I believe this is one of the frontiers of tooling as far as developer productivity goes. Engineers who embrace coding with agents will have multiple worktrees or containers or cloud VMs at the same time, dedicated to different ongoing coding tasks. During the workday I’ve started using a small script that wraps git worktrees and it’s been going well, but I suspect more will happen in this space, especially open source tools.

Prompt boldly, commit conservatively

One way in which I differ from a lot of AI hypefolk is that I don’t let agents commit my changes. I manage the staging area using Tower and make sure I understand every change that goes into a commit.

This workflow allows me to ask an agent to do something really ambitious, and just back out of the whole thing if it goes badly. It’s one area where my “classical engineering productivity” skill of being good at Git has served me well in the coding-with-agents era.

This is how I operate at work. But at home, on side projects, I do let Claude commit on my behalf because the stakes are lower and the problems are simpler.

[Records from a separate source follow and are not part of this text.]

Definition apply_manual_strategy (ctx : SchedulingContext) (c : VmConfig) (target : Z)
    : BlixardResult PlacementDecision :=
  match List.find (fun n => nu_id n =? target) (node_usage ctx) with
  | None => Err (SchedulingError ("Target node " +:+ pretty target +:+ " not found"))
  | Some n =>
      if negb (can_accommodate n (requirements ctx))
      then Err (SchedulingError ("Target node " +:+ pretty target +:+ " cannot accommodate VM requirements"))
      else if negb (passes_anti_affinity ctx c target)
      then Err (SchedulingError "Anti-affinity violation")
      else Ok (mkDecision target "Manual" f64_100 []
                 (calculate_resource_fit_score n (requirements ctx)) [] target)
  end.

Definition calculate_placement_cost (n : NodeResourceUsage) : f64 := default f64_1 (cost_per_hour n).

Definition apply_cost_optimized_strategy (ctx : SchedulingContext) (c : VmConfig) (max_cost_increase : f64)
    : BlixardResult PlacementDecision :=
  let candidates := filter_candidate_nodes ctx c in
  match candidates with
  | [] => Err no_suitable
  | _ =>
      let node_costs := sort_by_key snd (map (fun n => (nu_id n, calculate_placement_cost n)) candidates) in
      match node_costs with
      | [] => Err (SchedulingError "Failed to calculate costs for any candidate nodes")
      | cheapest :: _ =>
          let max_allowed := f64_mul (snd cheapest)
                               (f64_add f64_1 (f64_div max_cost_increase f64_100)) in
          let best := default cheapest (List.find (fun nc => f64_leb (snd nc) max_allowed) node_costs) in
          match List.find (fun n => nu_id n =? fst best) candidates with
          | None => Err (SchedulingError ("Node " +:+ pretty (fst best) +:+
                           " not found in candidate nodes after cost calculation"))
          | Some n =>
              Ok (mkDecision (fst best) "CostOptimized"
                    (f64_sub f64_100
                       (f64_mul (f64_div (f64_sub (snd best) (snd cheapest)) (snd cheapest)) f64_100)) []
                    (calculate_resource_fit_score n (requirements ctx))
                    (others (fst best) (map fst node_costs)) (fst best))
          end
      end
  end.

(** ** The strategies that are placeholders in the code *)

Definition apply_preemption_strategy : BlixardResult PlacementDecision :=
  Err (SchedulingError "Preemption not yet implemented").
Definition filter_by_locality (ctx : SchedulingContext) (_strict : bool) : BlixardResult SchedulingContext :=
  Ok ctx.
Definition group_nodes_by_domain (_ctx : SchedulingContext) (_spread_level : string)
    : gmap string (list Z) := ∅.
Definition find_best_spread_domain (_groups : gmap string (list Z)) (_c : VmConfig) : BlixardResult string :=
  Err (SchedulingError "Domain spread not yet implemented").
Definition filter_context_by_domain (ctx : SchedulingContext) (_domain _spread_level : string)
    : SchedulingContext := ctx.

Definition apply_spread_strategy (ctx : SchedulingContext) (c : VmConfig) (min_domains : Z)
    (spread_level : string) : BlixardResult PlacementDecision :=
  let domain_groups := group_nodes_by_domain ctx spread_level in
  if Z.of_nat (size domain_groups) <? min_domains
  then Err (SchedulingError ("Not enough failure domains available: " +:+ pretty min_domains +:+
              " required, " +:+ pretty (Z.of_nat (size domain_groups)) +:+ " found"))
  else
    let? best_domain := find_best_spread_domain domain_groups c in
    apply_most_available_strategy (filter_context_by_domain ctx best_domain spread_level) c.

It is worth finding out whether it works for you

This might sound like a lot of work. Maybe you’re skeptical that this can ever work. Maybe this isn’t why you got into coding and agent-assisted coding seems like a black hole for joy. Maybe you don’t like the vibes you get from AI companies. Or maybe your coworkers are submitting low-quality AI-generated pull requests without checking the results and you don’t want to be like that.

I’ve heard all of these things from friends, coworkers, and social media posts. I agree with at least one.

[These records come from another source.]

(** The number of restarts is not limited when migration cannot be tried: the
    attempt fails, the VM is not marked as exhausted, its delay does not grow, and
    when the delay is over the next attempt restarts it again. *)
Theorem restarts_beyond_limit env vm c r s e :
  locked r = false -> recovery_states r !! vm = Some s -> due env s -> 0 <= restart_attempts s < 2 ^ 32 - 1 ->
  restart_error env = Some e -> max_restart_attempts (rec_policy r) <= restart_attempts s + 1 ->
  enable_migration (rec_policy r) = true -> rec_database r = None ->
  exists r', trigger_recovery env vm c r = (Err (Returned (Internal "Database not initialized")), r') /\
    locked r' = false /\
    recovery_states r' !! vm = Some (mkRecoveryState (restart_attempts s + 1) (re_attempt env) (current_delay s) false).
Proof.
  intros Hl Hs Hd Hn He Hmax Hm Hdb0. destruct (trigger_failing env vm c r s e) as (r1 & -> & Hl1 & Hp & Hdb & Hid & Hst); [done..|].
  rewrite with_lock_free by done. unfold handle_restart_failure. erewrite sbind_ok by reflexivity.
  cbn [recovery_states set_locked rec_policy]. rewrite Hst, lookup_insert_eq, Hp. cbn [restart_attempts].
  destruct (Z.leb_spec (max_restart_attempts (rec_policy r)) (restart_attempts s + 1)); [|lia].
  unfold handle_restart_exhausted. erewrite sbind_ok by reflexivity. cbn [rec_policy set_locked]. rewrite Hp, Hm.
  unfold attempt_migration. erewrite sbind_ok by reflexivity. cbn [rec_database set_locked]. rewrite Hdb, Hdb0.
  eexists. split; [reflexivity|]. cbn. by rewrite Hst, lookup_insert_eq.
Qed.

End Recovery.

(** * Witnesses *)

#[local] Instance demo_profile : Profile := true.
#[local] Existing Instance canonical_iter.
#[local] Existing Instance wire_codec.

Definition demo_policy : RecoveryPolicy := mkRecoveryPolicy 2 (from_secs 5) false (f64_of_Z 2) (from_secs 8).
Definition failing (now : Z) : RecoveryEnv :=
  mkRecoveryEnv (from_secs now) (from_secs now) (from_secs now) (Some (Err (VmOperationFailed "start"))).

(** After one failed restart the delay is eight seconds, the maximum. *)
Definition after_one : VmAutoRecovery :=
  snd (trigger_recovery (fun _ => 0) (failing 100) "web" demo_vm (recovery_new 1 None demo_policy)).

Lemma after_one_state :
  locked after_one = false /\ rec_policy after_one = demo_policy /\
  recovery_states after_one !! "web" = Some (mkRecoveryState 1 (from_secs 100) (from_secs 8) false).
Proof. vm_compute. done. Qed.

Lemma used_up_recovery_deadlocks_witness :
  exists r', trigger_recovery (fun _ => 0) (failing 110) "web" demo_vm after_one = (Err Blocks, r') /\
    stuck (fun _ => 0) r'.
Proof.
  pose proof after_one_state as (Hl & Hp & Hs).
  apply (used_up_recovery_deadlocks (fun _ => 0) (failing 110) "web" demo_vm after_one
    (mkRecoveryState 1 (from_secs 100) (from_secs 8) false) (VmOperationFailed "start")).
  - exact Hl.
  - exact Hs.
  - split; [reflexivity|]. vm_compute. discriminate.
  - cbn. lia.
  - reflexivity.
  - rewrite Hp. cbn. lia.
  - left. rewrite Hp. reflexivity.
Defined.

(** An attempt after five seconds does not restart the VM, one after eight does. *)
Lemma restarts_are_spaced_witness :
  let early := trigger_recovery (fun _ => 0) (failing 105) "web" demo_vm after_one in
  restarts (snd early) = restarts after_one \/
  (restarts (snd early) = restarts after_one ++ [("web", from_secs 105)] /\
   due (failing 105) (mkRecoveryState 1 (from_secs 100) (from_secs 8) false)).
Proof.
  pose proof after_one_state as (_ & _ & Hs).
  destruct (trigger_recovery (fun _ => 0) (failing 105) "web" demo_vm after_one) as [o r'] eqn:E.
  destruct (restarts_are_spaced (fun _ => 0) (failing 105) "web" demo_vm after_one o r' E) as [Hr|[Hr Hd]].
  - left. exact Hr.
  - right. rewrite Hs in Hd. split; [exact Hr|exact Hd].
Defined.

But despite all that, I find myself seeing a step change in my output without a drop in quality. It energizes me because I love building, and it scares me because I believe the bar will raise for engineering productivity across the industry and I need to stay employed.

So, seeing an opportunity to become more productive without spending more time, I take it. It seems like the rational thing to do. This entire article is a distillation of what I’ve learned just by practicing and experimenting. I still think I’m half as productive as I could be with the right tooling, and there are so many new plugins to install.

No part of this post was generated by an LLM.